Renewable Energy Cooperatives

This resource guide is in the process of being developed and we are in search of additional resources or other examples of renewable energy cooperative organizations. Please let us know if you know of other resources or organizations we should include!


Introduction

Cooperatives are often a great approach for developing community-based renewable energy projects because they can be structured to provide benefits to individuals, businesses, or communities. They allow citizens to band together to purchase biodiesel at a lower price, for example, or provide solar installers with the opportunity to own a stake in a solar company.

We’ve compiled a basic introduction to renewable energy cooperatives with the goal of helping you (1) learn the basics of coops, (2) see examples of different types of renewable energy coops around the country, and (3) get information on how to start your own coop. This resource guide is a living document, so please let us know if there is information we should add. We especially want to know about other groups that have already started renewable energy coops.


What is a coop?

A coop is officially defined as:

“An autonomous association of persons united voluntarily to meet their common economic, social, and cultural needs and aspirations through a jointly-owned and democratically-controlled enterprise.”

The International Co-operative Alliance has established seven principles that define coops as part of their Statement on the Co-operative Identity.

Principle 1: Voluntary and Open Membership

Cooperatives are voluntary organizations, open to all persons able to use their services and willing to accept the responsibilities of membership, without gender, social, racial, political or religious discrimination.

Principle 2: Democratic Member Control

Cooperatives are democratic organizations controlled by their members, who actively participate in setting their policies and making decisions. Men and women serving as elected representatives are accountable to the membership. In primary cooperatives members have equal voting rights (one member, one vote) and co-operatives at other levels are also organized in a democratic manner.

Principle 3: Member Economic Participation

Members contribute equitably to, and democratically control, the capital of their cooperative. At least part of that capital is usually the common property of the cooperative. Members usually receive limited compensation, if any, on capital subscribed as a condition of membership. Members allocate surpluses for any or all of the following purposes: developing their cooperative, possibly by setting up reserves, part of which at least would be indivisible; benefiting members in proportion to their transactions with the cooperative; and supporting other activities approved by the membership.

Principle 4: Autonomy and Independence

Cooperatives are autonomous, self-help organizations controlled by their members. If they enter to agreements with other organizations, including governments, or raise capital from external sources, they do so on terms that ensure democratic control by their members and maintain their cooperative autonomy.

Principle 5: Education, Training and Information

Cooperatives provide education and training for their members, elected representatives, managers, and employees so they can contribute effectively to the development of their cooperatives.
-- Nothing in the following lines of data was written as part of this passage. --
(** * FCFS scheduling simulator: a shallow embedding of
      [src/app/projects/fcfs/page.tsx] and the properties of its
      scheduling core.

    Conventions of the embedding.
    - A JavaScript [number] is an integer of [Z]: the form only ever stores
      [parseInt] of a string of digits, and the scheduler adds and
      subtracts such values.  The one quotient of the program (the two
      averages) is the quotient of IEEE 754 doubles: the exact quotient,
      a rational of [Q], rounded to the nearest double.
    - A JavaScript string is a [string], the bytes of its UTF-8 encoding;
      an array is a [list], [push] appends at the end.
    - [String.prototype.localeCompare] belongs to the platform, not to the
      repository: the development is parametric in it.
    - [Array.prototype.sort] is the stable sort that ECMAScript requires,
      embedded as a stable insertion sort. *)

From stdpp Require Import base numbers list sorting strings pretty gmap.
From Stdlib Require Import ZArith QArith Qabs Qround Qpower Lia Lqa.
From Stdlib Require Floats.SpecFloat.

Local Open Scope Z_scope.

(** ** Data model *)

(** The element type of the argument of [fcfs]:
    [{ pid: string; arrival: number; burst: number }]. *)
Module ValidProcess.
Record t : Type := mk { pid : string; arrival : Z; burst : Z }.
End ValidProcess.

(** [interface ProcessResult]; its optional field [remaining] is never
    assigned by the program and is left out. *)
Module ProcessResult.
Record t : Type := mk {
  pid : string;
  arrival : Z;
  burst : Z;
  completion : Z;
  waiting : Z;
  turnaround : Z
}.
End ProcessResult.

(** The object returned by [fcfs]: [{ timeline, results: done }]. *)
Module Out.
Record t : Type := mk {
  timeline : list string;
  results : list ProcessResult.t
}.
End Out.

(** The sentinel stored in the timeline for a unit without a process. *)
Definition IDLE : string := "IDLE".

(** ** [Array.prototype.sort] with a comparison function *)

Section Sort.
Context {A : Type} (compareFn : A → A → Z).

(** [x] goes before the first element it does not compare greater than,
    so it stays ahead of the elements it ties with. *)
Fixpoint insertSorted (x : A) (l : list A) : list A :=
  match l with
  | [] => [x]
  | y :: l' => if compareFn x y <=? 0 then x :: y :: l' else y :: insertSorted x l'
  end.

Fixpoint sort (l : list A) : list A :=
  match l with
  | [] => []
  | x :: l' => insertSorted x (sort l')
  end.
End Sort.

(** ** The scheduler *)

(** [for (let i = 0; i < n; i++) arr.push(x)] *)
Fixpoint pushTimes {A : Type} (n : nat) (x : A) (arr : list A) : list A :=
  match n with
  | O => arr
  | S n' => pushTimes n' x (arr ++ [x])
  end.

(** The variables the loop of [fcfs] updates. *)
Record LoopState : Type := mkLoop {
  time : Z;
  timeline : list string;
  done : list ProcessResult.t
}.

Section Scheduler.
Variable localeCompare : string → string → Z.

(** [(a, b) => a.arrival - b.arrival || a.pid.localeCompare(b.pid)] *)
Definition byArrivalThenPid (a b : ValidProcess.t) : Z :=
  if ValidProcess.arrival a - ValidProcess.arrival b =? 0
  then localeCompare (ValidProcess.pid a) (ValidProcess.pid b)
  else ValidProcess.arrival a - ValidProcess.arrival b.

(** [(p) => ({ ...p })] *)
Definition copy (p : ValidProcess.t) : ValidProcess.t :=
  ValidProcess.mk (ValidProcess.pid p) (ValidProcess.arrival p)
    (ValidProcess.burst p).

(** One turn of [for (const current of procs)]. *)
Definition fcfs_body (st : LoopState) (current : ValidProcess.t) : LoopState :=
  let arrival := ValidProcess.arrival current in
  let burst := ValidProcess.burst current in
  let '(timeline1, startTime) :=
    if arrival >? time st
    then (pushTimes (Z.to_nat (arrival - time st)) IDLE (timeline st), arrival)
    else (timeline st, time st) in
  let completionTime := startTime + burst in
  let timeline2 :=
    pushTimes (Z.to_nat burst) (ValidProcess.pid current) timeline1 in
  mkLoop completionTime timeline2
    (done st ++
     [ProcessResult.mk (ValidProcess.pid current) arrival burst
        completionTime
        (completionTime - arrival - burst)
        (completionTime - arrival)]).

Definition fcfs_loop (procs : list ValidProcess.t) (st : LoopState) : LoopState :=
  fold_left fcfs_body procs st.

Definition fcfs (processes : list ValidProcess.t) : Out.t :=
  let procs := sort byArrivalThenPid (map copy processes) in
  let st := fcfs_loop procs (mkLoop 0 [] []) in
  Out.mk (timeline st) (done st).
End Scheduler.

(** ** The timeline compressor *)

(** An element of [compressedTimeline]: [{ id: string; duration: number }]. *)
Record Block : Type := mkBlock { id : string; duration : Z }.

(** The callback of [timeline.reduce(..., [])]. *)
Definition compress_step (acc : list Block) (current : string) : list Block :=
  if decide (length acc = 0%nat) then acc ++ [mkBlock current 1]
  else
    match acc !! (length acc - 1)%nat with
    | Some b =>
        if decide (id b ≠ current) then acc ++ [mkBlock current 1]
        else <[(length acc - 1)%nat := mkBlock (id b) (duration b + 1)]> acc
    | None => acc (* not reached: the index is in range *)
    end.

(** [timeline ? timeline.reduce(...) : null] *)
Definition compressedTimeline (timeline : option (list string))
  : option (list Block) :=
  match timeline with
  | Some tl => Some (fold_left compress_step tl [])
  | None => None
  end.

(** The expansion the round-trip property speaks of: each block's [id]
    repeated [duration] times, in block order. *)
Definition expand (blocks : list Block) : list string :=
  flat_map (λ b, replicate (Z.to_nat (duration b)) (id b)) blocks.

(** ** The averages *)

(** [results.reduce((a, b) => a + b.waiting, 0)] and its sibling. *)
Definition totalWaiting (results : list ProcessResult.t) : Z :=
  fold_left (λ a b, a + ProcessResult.waiting b) results 0.

Definition totalTurnaround (results : list ProcessResult.t) : Z :=
  fold_left (λ a b, a + ProcessResult.turnaround b) results 0.

(** The operator [/] on numbers is the division of IEEE 754 doubles: the
    exact quotient rounded to the nearest double, a tie going to the double
    whose significand is even.  A double is [m * 2 ^ e] with [|m| < 2 ^ 53]
    and [-1074 <= e <= 971]. *)
Definition pow2 (e : Z) : Q := (2 ^ e)%Q.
They inform the public - particularly young people and opinion leaders - about the nature and benefits of cooperation.

Principle 6: Cooperation among Cooperatives

Cooperatives serve their members most effectively and strengthen the cooperative movement by working together through local, national, regional and international structures.
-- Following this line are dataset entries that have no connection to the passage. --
(** * aigo-kode: the session loop and its tools

    A shallow embedding of [internal/core] (session, tool contract) and
    [internal/tools] (registry, Bash, FileRead, FileWrite, FileEdit, Grep)
    of the Go sources, and the properties of the specification settled on it.

    Conventions.
    - A Go [string] is a [string] of bytes; [len] of a slice is [length].
    - A Go [int] is a 64-bit integer, a [Z]; the arithmetic performed on
      it by the modelled code is comparison, [i + 1] on line indices, and
      the product [time.Duration(n) * time.Second], whose wrap-around is
      written out ([wrap64]).
    - A Go [float64] that reaches a tool comes from a decoded JSON number,
      so it is finite; it is a rational [Q].  [int(f)] truncates towards
      zero when the result fits an [int]; beyond that Go leaves the result
      to the implementation, and what is proved of a converted value either
      assumes that it fits ([MaxInt64]) or does not depend on it.
    - A Go [error] built by [errors.New] is its message; [nil] is [None].
    - [map[string]interface{}] is a [gmap string value].
    - The file system is explicit state: a finite map from path to node. *)

From Stdlib Require Import ZArith QArith Lia Ascii.
From stdpp Require Import base option list strings gmap.

Local Open Scope Z_scope.

(** ** Go strings *)

Module gostrings.

(** The line feed, Go's ["\n"]. *)
Definition LF : ascii := "010"%char.

Definition nl : string := String LF "".

(** [strings.HasPrefix(s, prefix)]. *)
Fixpoint HasPrefix (s prefix : string) {struct prefix} : bool :=
  match prefix, s with
  | EmptyString, _ => true
  | String _ _, EmptyString => false
  | String a p, String b s' => Ascii.eqb a b && HasPrefix s' p
  end.

(** [strings.Contains(s, substr)]: [substr] starts at some index of [s]. *)
Fixpoint Contains (s substr : string) : bool :=
  HasPrefix s substr ||
  match s with
  | EmptyString => false
  | String _ s' => Contains s' substr
  end.

(** [strings.Split(s, sep)] for a separator of one byte, the only use in
    the sources ([sep = "\n"]): the pieces between the separators, one more
    than there are separators. *)
Fixpoint Split (s : string) (sep : ascii) : list string :=
  match s with
  | EmptyString => [EmptyString]
  | String c s' =>
      if Ascii.eqb c sep then EmptyString :: Split s' sep
      else match Split s' sep with
           | [] => [String c EmptyString]
           | l :: ls => String c l :: ls
           end
  end.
Principle 7: Concern for Community

Cooperatives work for the sustainable development of their communities through policies approved by their members. 


How are coops structured?

Coops can be formed to benefit individuals, businesses, or communities. There are five types of cooperative businesses or organizations. For each type of coop structure we’ve tried to include examples of renewable energy organizations. If you know of a renewable energy cooperative that isn’t listed below, please let us know.
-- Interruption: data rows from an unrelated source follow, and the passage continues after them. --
(** [{**a, **b}]: both operands have to be mappings. *)
Definition unpack (a b : pyval) : outcome pyval :=
  match a, b with
  | PDict a', PDict b' => Return (PDict (dict_unpack a' b'))
  | _, _ => Raise TypeError
  end.

Module CloudLoggingFilter.

Record t : Type := mk { project : pyval; default_labels : pyval }.

Definition _supported_http_fields : list string :=
  ["requestMethod"; "requestUrl"; "userAgent"; "protocol"].

Definition __init__ (project default_labels : pyval) : t :=
  {| project := project;
     default_labels := if truthy default_labels then default_labels else PDict [] |}.

Definition _infer_source_location : M pyval :=
  has <- hasattr "source_location" ;;
  if has then getattr "source_location"
  else
    let name_map :=
      [("line", "lineno"); ("file", "pathname"); ("function", "funcName")] in
    let output := [] in
    output <- for_ name_map (fun output '(gcp_name, std_lib_name) =>
                value <- getattr_d std_lib_name PNone ;;
                if is_not_none value
                then ret (dict_set gcp_name value output)
                else ret output) output ;;
    ret (if truthy (PDict output) then PDict output else PNone).

(** The body of [filter] from the first [if] on, as a function of the
    locals bound above it: the caller's labels and the three values
    inferred from the environment. *)
Definition filter_body (self : t)
    (user_labels inferred_http inferred_trace inferred_span : pyval) : M bool :=
  inferred_http <-
    (if is_not_none inferred_http then
       kvs <- lift (items inferred_http) ;;
       ret (PDict (dict_comp
              (fun k v => existsb (String.eqb k) _supported_http_fields
                          && is_not_none v) kvs))
     else ret inferred_http) ;;
  let inferred_trace :=
    if is_not_none inferred_trace && is_not_none (project self)
    then PStr ("projects/" +:+ str (project self) +:+ "/traces/"
               +:+ str inferred_trace)
    else inferred_trace in
  v <- getattr_d "resource" PNone ;; setattr "_resource" v ;;
  v <- getattr_d "trace" inferred_trace ;; setattr "_trace" (or_ v PNone) ;;
  v <- getattr_d "span_id" inferred_span ;; setattr "_span_id" (or_ v PNone) ;;
  v <- getattr_d "http_request" inferred_http ;; setattr "_http_request" v ;;
  v <- _infer_source_location ;; setattr "_source_location" v ;;
  v <- lift (unpack (default_labels self) user_labels) ;;
  setattr "_labels" (or_ v PNone) ;;
  v <- getattr "_trace" ;; setattr "_trace_str" (or_ v (PStr "")) ;;
  v <- getattr "_span_id" ;; setattr "_span_id_str" (or_ v (PStr "")) ;;
  v <- getattr "_http_request" ;;
  setattr "_http_request_str" (PStr (Json.dumps (or_ v (PDict [])))) ;;
  v <- getattr "_source_location" ;;
  setattr "_source_location_str" (PStr (Json.dumps (or_ v (PDict [])))) ;;
  v <- getattr "_labels" ;;
  setattr "_labels_str" (PStr (Json.dumps (or_ v (PDict [])))) ;;
  m <- getattr "msg" ;;
  setattr "_msg_str"
    (PStr (if truthy m
           then replace_char dquote (String backslash (String dquote "")) (str m)
           else "")) ;;
  ret true.

Definition filter (self : t) : M bool :=
  user_labels <- getattr_d "labels" (PDict []) ;;
  let '(inferred_http, inferred_trace, inferred_span) := (PNone, PNone, PNone) in
  filter_body self user_labels inferred_http inferred_trace inferred_span.

End CloudLoggingFilter.

Module StructuredLogHandler.

(** The handler: its own attribute [project_id], the filters and the
    formatter slot of the base [Handler], and the formatter of the output
    line.  The stream is the host's: [handle] returns what [emit] did
    with it. *)
Record t : Type := mk {
  project_id : pyval;
  filters : list CloudLoggingFilter.t;
  formatter : option (list piece);
  _gcp_formatter : list piece
}.

Definition __init__ (labels project_id : pyval) : t :=
  {| project_id := project_id;
     filters := [CloudLoggingFilter.__init__ project_id labels];
     formatter := None;
     _gcp_formatter := GCP_FORMAT |}.

Section WithHost.
Context {host : Host}.

Definition format (self : t) : M string :=
  let super_payload := PNone in
  m <- getattr "msg" ;;
  super_payload <-
    (if truthy m then s <- Handler_format (formatter self) ;; ret (PStr s)
     else ret super_payload) ;;
  setattr "_formatted_msg" (PStr (Json.dumps (or_ super_payload (PStr "")))) ;;
  setattr "exc_info" PNone ;;
  setattr "exc_text" PNone ;;
  gcp_payload <- Formatter_format (_gcp_formatter self) ;;
  ret gcp_payload.

(** [handle], inherited from [Handler], with the filters of this handler
    and the [emit] of [StreamHandler], which calls the [format] of this
    class. *)
Definition handle (self : t) : M (option emitted) :=
  Handler_handle (map CloudLoggingFilter.filter (filters self))
                 (StreamHandler_emit (format self)).

End WithHost.

End StructuredLogHandler.

(** ** What the filter assigns

    The values [filter] computes, as functions of the record it receives;
    the lemmas below show that running the filter assigns exactly these. *)

Definition std_names : list string :=
  ["msg"; "args"; "levelname"; "pathname"; "lineno"; "funcName";
   "exc_info"; "exc_text"; "stack_info"].

Definition is_std (name : string) : bool := existsb (String.eqb name) std_names.

Definition with_extra (x : gmap string pyval) (r : LogRecord) : LogRecord :=
  mkLogRecord (msg r) (args r) (levelname r) (pathname r) (lineno r) (funcName r)
              (exc_info r) (exc_text r) (stack_info r) x.

(** The fallback of [_infer_source_location], its loop unrolled. *)
Definition location_of_fields (r : LogRecord) : pyval :=
  let output := [] in
  let output := if is_not_none (lineno r)
                then dict_set "line" (lineno r) output else output in
  let output := if is_not_none (pathname r)
                then dict_set "file" (pathname r) output else output in
  let output := if is_not_none (funcName r)
                then dict_set "function" (funcName r) output else output in
  if truthy (PDict output) then PDict output else PNone.

Definition derived_location (r : LogRecord) : pyval :=
  match attr "source_location" r with
  | Some v => v
  | None => location_of_fields r
  end.

(** The first [if] of [filter]. *)
Definition kept_http (ih : pyval) : outcome pyval :=
  if is_not_none ih then
    match items ih with
    | Return kvs =>
        Return (PDict (dict_comp
                  (fun k v => existsb (String.eqb k)
                                CloudLoggingFilter._supported_http_fields
                              && is_not_none v) kvs))
    | Raise e => Raise e
    end
  else Return ih.

(** The second [if] of [filter]. *)
Definition qualified_trace (self : CloudLoggingFilter.t) (it : pyval) : pyval :=
  if is_not_none it && is_not_none (CloudLoggingFilter.project self)
  then PStr ("projects/" +:+ str (CloudLoggingFilter.project self) +:+ "/traces/"
             +:+ str it)
  else it.

Definition derived_resource (r : LogRecord) : pyval :=
  from_option id PNone (attr "resource" r).
Definition derived_trace (it : pyval) (r : LogRecord) : pyval :=
  or_ (from_option id it (attr "trace" r)) PNone.
Definition derived_span_id (isp : pyval) (r : LogRecord) : pyval :=
  or_ (from_option id isp (attr "span_id" r)) PNone.
Definition derived_http (ih : pyval) (r : LogRecord) : pyval :=
  from_option id ih (attr "http_request" r).
Definition derived_msg_str (r : LogRecord) : pyval :=
  PStr (if truthy (msg r)
        then replace_char dquote (String backslash (String dquote "")) (str (msg r))
        else "").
Consumer-Owned Cooperatives

Definition

  • Owned by the people who buy the goods or use the services of the cooperative.
  • Participants seek to purchase goods and services together in order to get a lower price or a higher quality product.
  • The most common form of co-op

Examples:

  • Mt. Pleasant Solar Cooperative, a group of neighbors in Washington, D.C. that use their collective purchasing power to purchase discounted solar systems and advocate for solar policy changes in the District.
  • DC Solar United Neighborhoods(DC SUN), a coalition of neighborhood solar cooperatives in Washington, D.C. that helps its members save money on solar installations.
  • The ACORN Renewable Energy Co-op, a member owned business serving the residents of the 23 towns of Addison County, Vermont. Members of the co-op receive discounts on purchasing a solar hot water system, residential solar PV systems, bulk pellet storage systems, and bulk pellet home delivery. Members also receive discounts from numerous area business partners that offer energy products and services.
  • Cooperative Community Energy, a for-profit renewable energy cooperative in which its customers are part owners in the company. Owners get a vote in the direction and activities of this organization and have the ability to purchase a solar PV system at a discounted rate.
  • Piedmont Biofuels, a North Carolina “C” Corporation that sells biofuel products and is owned and operated by its members. Each member is entitled to buy fuel from the coop and vote for the Board of Directors, which governs the corporation’s actions.
  • The Energy Co-op, a Philadelphia-based energy cooperative that offers customers sustainable energy options. Coop members receive discounts on heating oil and biodiesel, as well as the option to purchase green electricity at a discounted rate.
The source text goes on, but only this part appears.